[EXTRACTED RECORDS]:
----------------
(** X12.  When [Run] has returned, [Finish] is the last event and carries
    the error that [Run] returns: the first error, in the order of the
    reports, among the reports of the joggers, of which there is one for
    each mountpath; it is nil exactly when every jogger reported nil. *)
Theorem Run_finishes_with_first_error (availablePaths : list MountpathInfo)
  s (err : option error) :
  reachable availablePaths s -> pc s = PcReturned err ->
  (exists h, history s = EvFinish err :: h)
  /\ err = first_of (report_errors (history s))
  /\ length (report_errors (history s)) = length availablePaths
  /\ match err with
     | None => Forall (fun e => e = None) (report_errors (history s))
     | Some e =>
         exists before after,
           report_errors (history s) = before ++ Some e :: after
           /\ Forall (fun e' => e' = None) before
     end.
Proof.
  intros Hreach Hpc.
  pose proof (Run_errors_inv_reachable _ _ Hreach) as He.
  pose proof (Run_inv_reachable _ _ Hreach) as Hinv.
  unfold Run_errors_inv, Run_inv in *. rewrite Hpc in He, Hinv.
  destruct He as (_ & He). destruct Hinv as (_ & h0 & Hh & _ & _ & Hr).
  split; [eauto|]. split; [exact He|]. split.
  - rewrite Hh. cbn [report_errors]. rewrite <- Hr. clear.
    induction h0 as [|e h0 IH]; [reflexivity|].
    destruct e; cbn [report_errors reports]; auto.
    rewrite length_app. cbn [length]. lia.
  - rewrite He. apply first_of_spec.
Qed.

Lemma Permutation_snoc_middle {A : Type} (l before after : list A) (x : A) :
  Permutation (l ++ before ++ x :: after) ((l ++ [x]) ++ before ++ after).
Proof.
  rewrite <- app_assoc. apply Permutation_app_head. cbn [app].
  symmetry. apply Permutation_middle.
Qed.

Lemma launched_reported_step (availablePaths : list MountpathInfo) s s' :
  Permutation (launched (history s)) (reported (history s) ++ joggers s) ->
  step availablePaths s s' ->
  Permutation (launched (history s')) (reported (history s') ++ joggers s').
Proof.
  intros H Hstep.
  destruct Hstep as [s Hpc|s mp rest Hpc|s Hpc|s before mp after err Hj
                     |s awaited first e queue Hpc Hq|s first Hpc
                     |s err Hpc|s err Hpc|s err Hpc|s err Hpc];
    cbn [pc history joggers doneCh launched reported] in *; try exact H.
  - rewrite H. rewrite <- app_assoc.
    apply Permutation_app_head. symmetry. apply Permutation_cons_append.
  - rewrite H, Hj. apply Permutation_snoc_middle.
Qed.

(** X13.  At every point of an execution of [Run], the joggers launched
    are those that have reported together with those still running; when
    [Run] has returned, the mountpaths whose joggers have reported are the
    mountpaths of the snapshot, each as often as it occurs there. *)
Theorem Run_each_jogger_reports_once (availablePaths : list MountpathInfo) s :
  reachable availablePaths s ->
  Permutation (launched (history s)) (reported (history s) ++ joggers s)
  /\ (forall err, pc s = PcReturned err ->
        Permutation (reported (history s)) availablePaths).
Proof.
  intros Hreach.
  assert (HP : Permutation (launched (history s))
                 (reported (history s) ++ joggers s)).
  { revert s Hreach. apply reachable_ind; [reflexivity|].
    intros y z Hy Hstep IH. eapply launched_reported_step; eassumption. }
  split; [exact HP|]. intros err Hpc.
  pose proof (Run_inv_reachable _ _ Hreach) as Hinv.
  unfold Run_inv in Hinv. rewrite Hpc in Hinv.
  destruct Hinv as (Hj & h0 & Hh & _ & Hl & _).
  rewrite Hj, app_nil_r in HP. rewrite <- HP, Hh. cbn [launched].
  rewrite Hl. reflexivity.
Qed.

Lemma Open_first_step (availablePaths : list MountpathInfo) s s' :
  Run_inv availablePaths s -> Open_first s ->
  step availablePaths s s' -> Open_first s'.
Proof.
  intros Hinv Ho Hstep. unfold Open_first in *.
  destruct Hstep as [s Hpc|s mp rest Hpc|s Hpc|s before mp after err Hj
                     |s awaited first e queue Hpc Hq|s first Hpc
                     |s err Hpc|s err Hpc|s err Hpc|s err Hpc];
    cbn [pc history] in *;
    try (destruct Ho as [[Hc _]|(_ & h & Hh & Hn)]; [congruence|];
         right; split; [discriminate|]; rewrite Hh;
         first [ exists h; split; [reflexivity|exact Hn]
               | eexists (_ :: h); split; [reflexivity|];
                 intros [Hc|Hc]; [discriminate|contradiction] ]).
  - destruct Ho as [[_ Hh]|(Hc & _)]; [|contradiction].
    right. split; [discriminate|]. rewrite Hh. exists []. split; [reflexivity|].
    intros [].
  - destruct Ho as [[Hc Hh]|(Hne & h & Hh & Hn)].
    + unfold Run_inv in Hinv. rewrite Hc in Hinv.
      destruct Hinv as (_ & Hnil & _). rewrite Hnil in Hj.
      destruct before; discriminate.
    + right. split; [exact Hne|]. rewrite Hh.
      eexists (_ :: h). split; [reflexivity|].
      intros [Hc|Hc]; [discriminate|contradiction].
Qed.

(** X14.  [Open] is the first thing that happens in an execution of [Run],
    and it happens once: a history that is not empty has [Open] as its
    oldest event and nowhere else. *)
Theorem Run_opens_first (availablePaths : list MountpathInfo) s :
  reachable availablePaths s ->
  history s = []
  \/ exists h, history s = h ++ [EvOpen] /\ ~ In EvOpen h.
Proof.
  intros Hreach.
  assert (Ho : Open_first s).
  { revert s Hreach. apply reachable_ind.
    - left. split; reflexivity.
    - intros y z Hy Hstep IH.
      eapply Open_first_step; [|exact IH|exact Hstep].
      apply Run_inv_reachable. exact Hy. }
  destruct Ho as [[_ H]|(_ & H)]; auto.
Qed.

End RunMore.

Section RunFinal.
Context `{C : Cmn} {MountpathInfo : Type}.

(** X15.  Once [Run] has returned nothing more happens: no statement of
    [Run] is left and no jogger is left to report. *)
Theorem Run_returned_is_final (availablePaths : list MountpathInfo)
  (s s' : @Sys C MountpathInfo) (err : option error) :
  reachable availablePaths s -> pc s = PcReturned err ->
  ~ step availablePaths s s'.
Proof.
  intros Hreach Hpc Hstep.
  pose proof (Run_inv_reachable _ _ Hreach) as Hinv.
  unfold Run_inv in Hinv. rewrite Hpc in Hinv. destruct Hinv as (Hj & _).
  destruct Hstep as [s Hpc'|s mp rest Hpc'|s Hpc'|s before mp after e Hj'
                     |s awaited first e queue Hpc' Hq|s first Hpc'
                     |s e Hpc'|s e Hpc'|s e Hpc'|s e Hpc'];
    try congruence.
  rewrite Hj in Hj'. destruct before; discriminate.
Qed.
----------------
[REQUIRED WORK]: Keeping every line exactly as it is, retype the entries shown above.

[EXERCISE SOLUTION]:
(** X12.  When [Run] has returned, [Finish] is the last event and carries
    the error that [Run] returns: the first error, in the order of the
    reports, among the reports of the joggers, of which there is one for
    each mountpath; it is nil exactly when every jogger reported nil. *)
Theorem Run_finishes_with_first_error (availablePaths : list MountpathInfo)
  s (err : option error) :
  reachable availablePaths s -> pc s = PcReturned err ->
  (exists h, history s = EvFinish err :: h)
  /\ err = first_of (report_errors (history s))
  /\ length (report_errors (history s)) = length availablePaths
  /\ match err with
     | None => Forall (fun e => e = None) (report_errors (history s))
     | Some e =>
         exists before after,
           report_errors (history s) = before ++ Some e :: after
           /\ Forall (fun e' => e' = None) before
     end.
Proof.
  intros Hreach Hpc.
  pose proof (Run_errors_inv_reachable _ _ Hreach) as He.
  pose proof (Run_inv_reachable _ _ Hreach) as Hinv.
  unfold Run_errors_inv, Run_inv in *. rewrite Hpc in He, Hinv.
  destruct He as (_ & He). destruct Hinv as (_ & h0 & Hh & _ & _ & Hr).
  split; [eauto|]. split; [exact He|]. split.
  - rewrite Hh. cbn [report_errors]. rewrite <- Hr. clear.
    induction h0 as [|e h0 IH]; [reflexivity|].
    destruct e; cbn [report_errors reports]; auto.
    rewrite length_app. cbn [length]. lia.
  - rewrite He. apply first_of_spec.
Qed.

Lemma Permutation_snoc_middle {A : Type} (l before after : list A) (x : A) :
  Permutation (l ++ before ++ x :: after) ((l ++ [x]) ++ before ++ after).
Proof.
  rewrite <- app_assoc. apply Permutation_app_head. cbn [app].
  symmetry. apply Permutation_middle.
Qed.

Lemma launched_reported_step (availablePaths : list MountpathInfo) s s' :
  Permutation (launched (history s)) (reported (history s) ++ joggers s) ->
  step availablePaths s s' ->
  Permutation (launched (history s')) (reported (history s') ++ joggers s').
Proof.
  intros H Hstep.
  destruct Hstep as [s Hpc|s mp rest Hpc|s Hpc|s before mp after err Hj
                     |s awaited first e queue Hpc Hq|s first Hpc
                     |s err Hpc|s err Hpc|s err Hpc|s err Hpc];
    cbn [pc history joggers doneCh launched reported] in *; try exact H.
  - rewrite H. rewrite <- app_assoc.
    apply Permutation_app_head. symmetry. apply Permutation_cons_append.
  - rewrite H, Hj. apply Permutation_snoc_middle.
Qed.

(** X13.  At every point of an execution of [Run], the joggers launched
    are those that have reported together with those still running; when
    [Run] has returned, the mountpaths whose joggers have reported are the
    mountpaths of the snapshot, each as often as it occurs there. *)
Theorem Run_each_jogger_reports_once (availablePaths : list MountpathInfo) s :
  reachable availablePaths s ->
  Permutation (launched (history s)) (reported (history s) ++ joggers s)
  /\ (forall err, pc s = PcReturned err ->
        Permutation (reported (history s)) availablePaths).
Proof.
  intros Hreach.
  assert (HP : Permutation (launched (history s))
                 (reported (history s) ++ joggers s)).
  { revert s Hreach. apply reachable_ind; [reflexivity|].
    intros y z Hy Hstep IH. eapply launched_reported_step; eassumption. }
  split; [exact HP|]. intros err Hpc.
  pose proof (Run_inv_reachable _ _ Hreach) as Hinv.
  unfold Run_inv in Hinv. rewrite Hpc in Hinv.
  destruct Hinv as (Hj & h0 & Hh & _ & Hl & _).
  rewrite Hj, app_nil_r in HP. rewrite <- HP, Hh. cbn [launched].
  rewrite Hl. reflexivity.
Qed.

Lemma Open_first_step (availablePaths : list MountpathInfo) s s' :
  Run_inv availablePaths s -> Open_first s ->
  step availablePaths s s' -> Open_first s'.
Proof.
  intros Hinv Ho Hstep. unfold Open_first in *.
  destruct Hstep as [s Hpc|s mp rest Hpc|s Hpc|s before mp after err Hj
                     |s awaited first e queue Hpc Hq|s first Hpc
                     |s err Hpc|s err Hpc|s err Hpc|s err Hpc];
    cbn [pc history] in *;
    try (destruct Ho as [[Hc _]|(_ & h & Hh & Hn)]; [congruence|];
         right; split; [discriminate|]; rewrite Hh;
         first [ exists h; split; [reflexivity|exact Hn]
               | eexists (_ :: h); split; [reflexivity|];
                 intros [Hc|Hc]; [discriminate|contradiction] ]).
  - destruct Ho as [[_ Hh]|(Hc & _)]; [|contradiction].
    right. split; [discriminate|]. rewrite Hh. exists []. split; [reflexivity|].
    intros [].
  - destruct Ho as [[Hc Hh]|(Hne & h & Hh & Hn)].
    + unfold Run_inv in Hinv. rewrite Hc in Hinv.
      destruct Hinv as (_ & Hnil & _). rewrite Hnil in Hj.
      destruct before; discriminate.
    + right. split; [exact Hne|]. rewrite Hh.
      eexists (_ :: h). split; [reflexivity|].
      intros [Hc|Hc]; [discriminate|contradiction].
Qed.

(** X14.  [Open] is the first thing that happens in an execution of [Run],
    and it happens once: a history that is not empty has [Open] as its
    oldest event and nowhere else. *)
Theorem Run_opens_first (availablePaths : list MountpathInfo) s :
  reachable availablePaths s ->
  history s = []
  \/ exists h, history s = h ++ [EvOpen] /\ ~ In EvOpen h.
Proof.
  intros Hreach.
  assert (Ho : Open_first s).
  { revert s Hreach. apply reachable_ind.
    - left. split; reflexivity.
    - intros y z Hy Hstep IH.
      eapply Open_first_step; [|exact IH|exact Hstep].
      apply Run_inv_reachable. exact Hy. }
  destruct Ho as [[_ H]|(_ & H)]; auto.
Qed.

End RunMore.

Section RunFinal.
Context `{C : Cmn} {MountpathInfo : Type}.

(** X15.  Once [Run] has returned nothing more happens: no statement of
    [Run] is left and no jogger is left to report. *)
Theorem Run_returned_is_final (availablePaths : list MountpathInfo)
  (s s' : @Sys C MountpathInfo) (err : option error) :
  reachable availablePaths s -> pc s = PcReturned err ->
  ~ step availablePaths s s'.
Proof.
  intros Hreach Hpc Hstep.
  pose proof (Run_inv_reachable _ _ Hreach) as Hinv.
  unfold Run_inv in Hinv. rewrite Hpc in Hinv. destruct Hinv as (Hj & _).
  destruct Hstep as [s Hpc'|s mp rest Hpc'|s Hpc'|s before mp after e Hj'
                     |s awaited first e queue Hpc' Hq|s first Hpc'
                     |s e Hpc'|s e Hpc'|s e Hpc'|s e Hpc'];
    try congruence.
  rewrite Hj in Hj'. destruct before; discriminate.
Qed.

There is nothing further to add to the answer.